关键问题是：两套系统之间是否共享 correlation ID？从源码来看，OTel 使用标准的 trace ID / span ID 体系，logEvent 使用 session ID + 事件时间戳体系，两者之间的关联需要通过时间窗口和 session 粒度来推断，而非精确的 ID 匹配。这在日常场景下尚可工作，但在高并发的 swarm 场景（如鲸鱼会话中 2 分钟启动 292 个 agent）中，基于时间窗口的关联可能出现歧义。

### 4. "宁可多记"策略的长期可持续性

证据 4 中"Always log full hook output"的设计决策体现了"宁可多记也不少记"的原则——不管 hook 是否成功、不管什么类型的事件，完整的 stdout/stderr 都进入调试日志。这和数据膨胀风险之间形成了张力。

在单用户本地运行的场景下，调试日志的存储成本几乎可以忽略。但 logEvent 发送到服务端的产品事件就不同了——每个 emit 点在百万级 DAU 规模下乘以五条数据出站通道，存储和传输成本是非线性增长的。源码中 `datadog.ts` 的白名单过滤和 `sink.ts` 的采样机制说明团队已经在做数据量控制，但这本身就是"宁可多记"策略的维护成本——你需要持续维护采样规则和白名单，确保既不漏掉关键信号、又不淹没在噪声中。

### 5. `--debug` 模式的安全边界

面向用户的 `--debug` 模式是可观测性的重要用户界面，但它也暴露了内部实现细节——函数调用链、缓存状态、hook 执行流程等。对于善意用户来说这是强大的排查工具，但对于攻击者来说这也是反向工程的线索来源。

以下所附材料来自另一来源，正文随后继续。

(** ** Numbers in dates *)
Lemma digits_value_bound ds acc :
  forallb is_ascii_digit ds = true → 0 ≤ acc →
  acc * 10 ^ Z.of_nat (length ds) ≤ digits_value 10 acc ds < (acc + 1) * 10 ^ Z.of_nat (length ds).
Proof.
  revert acc. induction ds as [|c ds IH]; intros acc Hd Hacc; cbn [digits_value length]; [cbn; lia|].
  apply andb_prop in Hd as [Hc Hd].
  assert (0 ≤ default 0 (digit_value c) ≤ 9) as Hv.
  { unfold digit_value. rewrite Hc. cbn. unfold_ctypes. lia. }
  specialize (IH (acc * 10 + default 0 (digit_value c)) Hd ltac:(lia)).
  rewrite Nat2Z.inj_succ, Z.pow_succ_r by lia. nia.
Qed.

Lemma to_uint_spec token v :
  to_uint token = Some v → forallb is_ascii_digit token = true ∧ token ≠ [] ∧ v = digits_value 10 0 token.
Proof.
  unfold to_uint. destruct (forallb is_ascii_digit token) eqn:Ed; [|done]. cbn [negb]. unfold to_number.
  rewrite trim_digits by (by apply forallb_Forall). rewrite parse_number_spec by lia.
  case_match eqn:E; [|done]. apply andb_prop in E as [[Hne _]%andb_prop _]. intros [= <-].
  apply negb_true_iff, bool_decide_eq_false in Hne. done.
Qed.

Lemma to_uint_digits token :
  forallb is_ascii_digit token = true → token ≠ [] → (length token ≤ 4)%nat →
  to_uint token = Some (digits_value 10 0 token).
Proof.
  intros Hd Hne Hl. unfold to_uint. rewrite Hd. cbn [negb]. unfold to_number.
  rewrite trim_digits by (by apply forallb_Forall). rewrite parse_number_spec by lia.
  rewrite bool_decide_eq_false_2 by done. rewrite (forallb_ext (is_digit_in 10) is_ascii_digit) by apply is_digit_in_10.
  rewrite Hd. pose proof (digits_value_bound token 0 Hd ltac:(lia)) as [_ Hb].
  assert (10 ^ Z.of_nat (length token) ≤ 10 ^ 4) by (apply Z.pow_le_mono_r; lia).
  by rewrite (proj2 (Z.leb_le _ u32_max)) by lia.
Qed.

Lemma to_uint_bound token v n :
  to_uint token = Some v → (length token ≤ n)%nat → 0 ≤ v < 10 ^ Z.of_nat n.
Proof.
  intros (Hd & _ & ->)%to_uint_spec Hl. pose proof (digits_value_bound token 0 Hd ltac:(lia)) as [Hlo Hb].
  assert (10 ^ Z.of_nat (length token) ≤ 10 ^ Z.of_nat n) by (apply Z.pow_le_mono_r; lia). lia.
Qed.

(** ** The date parser returns *)
Record date_state_ok (d : DateState) : Prop := {
  hour_ok : 0 ≤ hour d;
  minute_ok : 0 ≤ minute d;
  second_ok : 0 ≤ second d;
  day_ok : 0 ≤ day_of_month d;
  year_ok : 0 ≤ year d ≤ 9999;
  month_ok : found_month d = true → 1 ≤ month d ≤ 12;
}.

Lemma one_or_two_bound part v : one_or_two part = true → to_uint part = Some v → 0 ≤ v < 100.
Proof.
  intros [_ Hl%Nat.leb_le]%andb_prop Hv. pose proof (to_uint_bound part v 2 Hv Hl). lia.
Qed.

Lemma parse_time_ok token d :
  date_state_ok d → ∃ d' b, parse_time token d = Returned (d', b) ∧ date_state_ok d' ∧ found_month d' = found_month d
    ∧ month d' = month d.
Proof.
  intros [Hh Hm Hs Hd Hy Hmo]. unfold parse_time. destruct (split_view_char_returns token c_colon SplitNothing) as [parts ->].
  rewrite bind_value. destruct parts as [|h [|m [|s [|]]]]; try by eexists d, false.
  destruct (one_or_two h && one_or_two m && one_or_two s) eqn:E; cbn [negb]; [|by eexists d, false].
  apply andb_prop in E as [[E1 E2]%andb_prop E3].
  destruct (to_uint h) as [vh|] eqn:Eh; [|by eexists d, false]. pose proof (one_or_two_bound _ _ E1 Eh).
  destruct (to_uint m) as [vm|] eqn:Em; [pose proof (one_or_two_bound _ _ E2 Em)|];
    [destruct (to_uint s) as [vs|] eqn:Es; [pose proof (one_or_two_bound _ _ E3 Es)|]|];
    eexists _, _; (split; [done|]); (split; [|done]); split; cbn; try done; lia.
Qed.

Lemma find_month_bound names token i v :
  find_month names token i = Some v → 0 ≤ i → i < v ≤ i + Z.of_nat (length names).
Proof.
  revert i. induction names as [|n names IH]; intros i; [done|]. cbn [find_month length]. case_match.
  - intros [= <-] Hi. lia.
  - intros Hv Hi. specialize (IH (i + 1) Hv ltac:(lia)). lia.
Qed.

Lemma process_token_ok d token :
  date_state_ok d → ∃ d', process_token d token = Returned d' ∧ date_state_ok d'.
Proof.
  intros Hd. unfold process_token.
  assert (∃ d1 b, (if found_time d then Returned (d, false) else parse_time token d) = Returned (d1, b) ∧ date_state_ok d1)
    as (d1 & b & -> & [H1 H2 H3 H4 H5 H6]).
  { destruct (found_time d); [by exists d, false|]. destruct (parse_time_ok token d Hd) as (d1 & b & -> & ? & _). by exists d1, b. }
  rewrite bind_value. eexists. split; [done|]. destruct b; [by split|].
  destruct (if found_day_of_month d1 then None else parse_day_of_month token) as [v|] eqn:Ed.
  { destruct (found_day_of_month d1); [done|]. unfold parse_day_of_month in Ed. destruct (one_or_two token) eqn:E; [|done].
    pose proof (one_or_two_bound _ _ E Ed). split; cbn; try done. lia. }
  destruct (if found_month d1 then None else parse_month token) as [v|] eqn:Em.
  { destruct (found_month d1); [done|]. apply find_month_bound in Em; [|lia]. cbn in Em. split; cbn; try done. lia. }
  destruct (if found_year d1 then None else parse_year token) as [v|] eqn:Ey; [|by split].
  destruct (found_year d1); [done|]. unfold parse_year in Ey. destruct (_ && _) eqn:El in Ey; [done|].
  assert (length token ≤ 4)%nat as Hl.
  { apply andb_false_iff in El as [E%negb_false_iff%Nat.eqb_eq|E%negb_false_iff%Nat.eqb_eq]; lia. }
  pose proof (to_uint_bound token v 4 Ey Hl). split; cbn; try done. cbn in *. lia.
Qed.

更关键的问题是：`--debug` 的输出有没有做信息分级？是否区分了"用户级调试信息"（如"hook X 执行超时"）和"内部实现细节"（如 OTel span 的内部结构、遥测管线的路由逻辑）？从源码来看，`logForDebugging` 函数是一个统一的输出口，没有明显的分级机制。这意味着 `--debug` 是一个"全有或全无"的开关，可能在帮助用户排查问题的同时暴露了不必要的内部信息。

### 权衡总结

| 维度 | 收益 | 代价 |
|------|------|------|
| 维护 | 早期发现问题（如鲸鱼会话） | 7,400+ 行遥测代码的持续维护、schema 演进协调 |
| 隐私 | 结构化统计不含原始用户内容 | 间接上下文泄露风险 + 分类器误判时缺乏复现数据 |
| 一致性 | 两层各司其职、关注点分离 | 跨层关联依赖时间窗口推断，高并发下可能歧义 |
| 存储 | 完整日志支持深度排查 | 五条通道 × 百万 DAU = 非线性存储增长 |
| 安全 | 用户有工具排查问题 | `--debug` 无分级，可能暴露过多内部实现 |

一个成熟的工程哲学需要展示对自身代价的清醒认知。Claude Code 的可观测性系统在"做了什么"这个维度上是优秀的——鲸鱼会话案例证明了投资回报。但在"代价管理"维度上仍有改进空间，特别是跨层关联、隐私-可调试性平衡、以及 debug 信息分级这三个方面。